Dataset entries
--------------------------------------------------
Definition loadFunFactLists (env : Env) (lib : Library) : M FunFactLists :=
  bombs ← getCardsFromPool env lib "Bombs" bombSealedDeckId;
  duds ← getCardsFromPool env lib "Duds" dudSealedDeckId;
  topCommons ← getCardsFromPool env lib "TopCommons" topCommonDeckId;
  mret {| bombList := flatten bombs; dudList := flatten duds;
          topCommonList := flatten topCommons |}.

(** The local variables of [addFacts] that its loop updates. *)
Record Tally := {
  bombs : Z;
  duds : Z;
  topCommons : Z;
  whiteCard : Z;
  blueCard : Z;
  blackCard : Z;
  redCard : Z;
  greenCard : Z;
  goldCard : Z;
  colourless : Z;
  nonBasicLand : Z;
  playsets : Z;
  cmc : Qc;
  costUSD : Qc;
  uniqueCards : Z;
  commanders : Z
}.

Definition Tally_zero : Tally :=
  {| bombs := 0; duds := 0; topCommons := 0; whiteCard := 0; blueCard := 0;
     blackCard := 0; redCard := 0; greenCard := 0; goldCard := 0; colourless := 0;
     nonBasicLand := 0; playsets := 0; cmc := 0%Qc; costUSD := 0%Qc; uniqueCards := 0;
     commanders := 0 |}.

(** [a && b] on method calls that may panic: [b] is evaluated only when [a]
    is true. *)
Definition and_then (a b : option bool) : option bool :=
  a ≫= λ x : bool, if x then b else Some false.

(** [n += k] when [cond] holds. *)
Definition add_if (cond : bool) (n k : Z) : Z := if cond then int_add n k else n.

(** The body of the range loop of [addFacts]; [None] is the panic of a nil
    card.  [float64(card.amount)] is taken as the exact number. *)
Definition addFacts_step (lists : FunFactLists) (lib : Library) (t : Tally)
    (card_ : DeckSlot) : option Tally :=
  basic ← isBasicLand card_;
  if negb basic then
    isW ← isColour card_ "W" true;
    isU ← isColour card_ "U" true;
    isB ← isColour card_ "B" true;
    isR ← isColour card_ "R" true;
    isG ← isColour card_ "G" true;
    isGold ← isMultiColour card_;
    isColourlessSpell ← and_then (isColourless card_) (negb <$> isCardType card_ "Land");
    isNonBasicLand ← and_then (isCardType card_ "Land") (negb <$> isBasicLand card_);
    c ← card card_;
    let cardCost := strconv_ParseFloat lib (PricesUsd c) in
    isCommander ← isCardType card_ "Legendary Creature";
    Some {| uniqueCards := int_add (uniqueCards t) 1;
            bombs := add_if (isInCuratedSet (cardName card_) (bombList lists))
                       (bombs t) (amount card_);
            duds := add_if (isInCuratedSet (cardName card_) (dudList lists))
                      (duds t) (amount card_);
            topCommons := add_if (isInCuratedSet (cardName card_) (topCommonList lists))
                            (topCommons t) (amount card_);
            whiteCard := add_if isW (whiteCard t) (amount card_);
            blueCard := add_if isU (blueCard t) (amount card_);
            blackCard := add_if isB (blackCard t) (amount card_);
            redCard := add_if isR (redCard t) (amount card_);
            greenCard := add_if isG (greenCard t) (amount card_);
            goldCard := add_if isGold (goldCard t) (amount card_);
            colourless := add_if isColourlessSpell (colourless t) (amount card_);
            nonBasicLand := add_if isNonBasicLand (nonBasicLand t) (amount card_);
            playsets := add_if (bool_decide (amount card_ >= 4)) (playsets t) 1;
            costUSD := (costUSD t + Qc_of_Z (amount card_) * cardCost)%Qc;
            cmc := (cmc t + Qc_of_Z (amount card_) * Cmc c)%Qc;
            commanders := add_if isCommander (commanders t) 1 |}
  else Some t.

(** The range loop of [addFacts] over [pool.cards]. *)
Fixpoint addFacts_loop (lists : FunFactLists) (lib : Library) (t : Tally)
    (cs : list DeckSlot) : option Tally :=
  match cs with
  | [] => Some t
  | card_ :: rest => t' ← addFacts_step lists lib t card_; addFacts_loop lists lib t' rest
  end.

(** The assignments to [pool.facts] at the end of [addFacts].  The
    conversions [int(math.Round(...))] are those of a rounded value that is
    an [int]. *)
Definition setFacts (t : Tally) (strength : Z) (alive : bool) (facts : gmap string Z)
    : gmap string Z :=
  let facts := <["bombs"%string := bombs t]> facts in
  let facts := <["duds"%string := duds t]> facts in
  let facts := <["topcommons"%string := topCommons t]> facts in
  let facts := <["white"%string := whiteCard t]> facts in
  let facts := <["blue"%string := blueCard t]> facts in
  let facts := <["black"%string := blackCard t]> facts in
  let facts := <["red"%string := redCard t]> facts in
  let facts := <["green"%string := greenCard t]> facts in
  let facts := <["gold"%string := goldCard t]> facts in
  let facts := <["colourless"%string := colourless t]> facts in
  let facts := <["cmc"%string := math_Round (cmc t)]> facts in
  let facts := <["nonbasicland"%string := nonBasicLand t]> facts in
  let facts := <["commanders"%string := commanders t]> facts in
  let facts := <["playsets"%string := playsets t]> facts in
  let facts := <["uniqueCards"%string := uniqueCards t]> facts in
  let facts := <["costUSD"%string := math_Round (costUSD t)]> facts in
  let facts := <["strength"%string := 0]> facts in
  if alive then <["strength"%string := strength]> facts else facts.

(** [addFacts]: the pool with its facts set; [None] is a panic. *)
Definition addFacts (lists : FunFactLists) (lib : Library) (pool : PlayerPool)
    (cardStrengthByDeck : gmap string (gmap string Qc)) : option PlayerPool :=
  t ← addFacts_loop lists lib Tally_zero (cards pool);
  strength ← calculateStrength pool cardStrengthByDeck;
  Some {| player := player pool; record := record pool; uri := uri pool;
          isAlive := isAlive pool; team := team pool; cards := cards pool;
          facts := setFacts t strength (isAlive pool) (facts pool) |}.

(** The loop of [processFunFacts] that adds the facts to every pool. *)
Fixpoint addFacts_all (lists : FunFactLists) (lib : Library) (pools : list PlayerPool)
    (cardStrengthByDeck : gmap string (gmap string Qc)) : option (list PlayerPool) :=
  match pools with
  | [] => Some []
  | pool :: rest =>
      pool' ← addFacts lists lib pool cardStrengthByDeck;
      rest' ← addFacts_all lists lib rest cardStrengthByDeck;
      Some (pool' :: rest')
  end.

(** The slots that the loop of [addFacts] counts: those of a card that is
    not a basic land. *)
Definition counted (cs : list DeckSlot) : list DeckSlot :=
  filter (λ c, isBasicLand c = Some false) cs.

(** A pool with other cards. *)
Definition withCards (pool : PlayerPool) (cs : list DeckSlot) : PlayerPool :=
  {| player := player pool; record := record pool; uri := uri pool;
     isAlive := isAlive pool; team := team pool; cards := cs; facts := facts pool |}.

(** What the body of the loop of [addFacts] makes of the variables for a
    slot that it counts. *)
Definition stepOf (lists : FunFactLists) (lib : Library) (t : Tally) (c : DeckSlot)
    : Tally :=
  {| uniqueCards := int_add (uniqueCards t) 1;
     bombs := add_if (isInCuratedSet (cardName c) (bombList lists)) (bombs t) (amount c);
     duds := add_if (isInCuratedSet (cardName c) (dudList lists)) (duds t) (amount c);
     topCommons := add_if (isInCuratedSet (cardName c) (topCommonList lists))
                     (topCommons t) (amount c);
     whiteCard := add_if (default false (isColour c "W" true)) (whiteCard t) (amount c);
     blueCard := add_if (default false (isColour c "U" true)) (blueCard t) (amount c);
     blackCard := add_if (default false (isColour c "B" true)) (blackCard t) (amount c);
     redCard := add_if (default false (isColour c "R" true)) (redCard t) (amount c);
     greenCard := add_if (default false (isColour c "G" true)) (greenCard t) (amount c);
     goldCard := add_if (default false (isMultiColour c)) (goldCard t) (amount c);
     colourless :=
       add_if (default false (and_then (isColourless c) (negb <$> isCardType c "Land")))
              (colourless t) (amount c);
     nonBasicLand :=
       add_if (default false (and_then (isCardType c "Land") (negb <$> isBasicLand c)))
              (nonBasicLand t) (amount c);
     playsets := add_if (bool_decide (amount c >= 4)) (playsets t) 1;
     costUSD := (costUSD t + Qc_of_Z (amount c)
                             * strconv_ParseFloat lib (default ""%string (PricesUsd <$> card c)))%Qc;
     cmc := (cmc t + Qc_of_Z (amount c) * default 0%Qc (Cmc <$> card c))%Qc;
     commanders := add_if (default false (isCardType c "Legendary Creature"))
                     (commanders t) 1 |}.

(** The keys that [addFacts] sets. *)
Definition factKeys : list string :=
  ["bombs"; "duds"; "topcommons"; "white"; "blue"; "black"; "red"; "green"; "gold";
   "colourless"; "cmc"; "nonbasicland"; "commanders"; "playsets"; "uniqueCards";
   "costUSD"; "strength"]%string.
--------------------------------------------------
Work to complete — Copy the lines above exactly, beginning at the line that has "option (list PlayerPool)" and stopping after the line that has "filter (λ c, isBasicLand", and omit the rest.

Response to this exercise —
    (cardStrengthByDeck : gmap string (gmap string Qc)) : option (list PlayerPool) :=
  match pools with
  | [] => Some []
  | pool :: rest =>
      pool' ← addFacts lists lib pool cardStrengthByDeck;
      rest' ← addFacts_all lists lib rest cardStrengthByDeck;
      Some (pool' :: rest')
  end.

(** The slots that the loop of [addFacts] counts: those of a card that is
    not a basic land. *)
Definition counted (cs : list DeckSlot) : list DeckSlot :=
  filter (λ c, isBasicLand c = Some false) cs.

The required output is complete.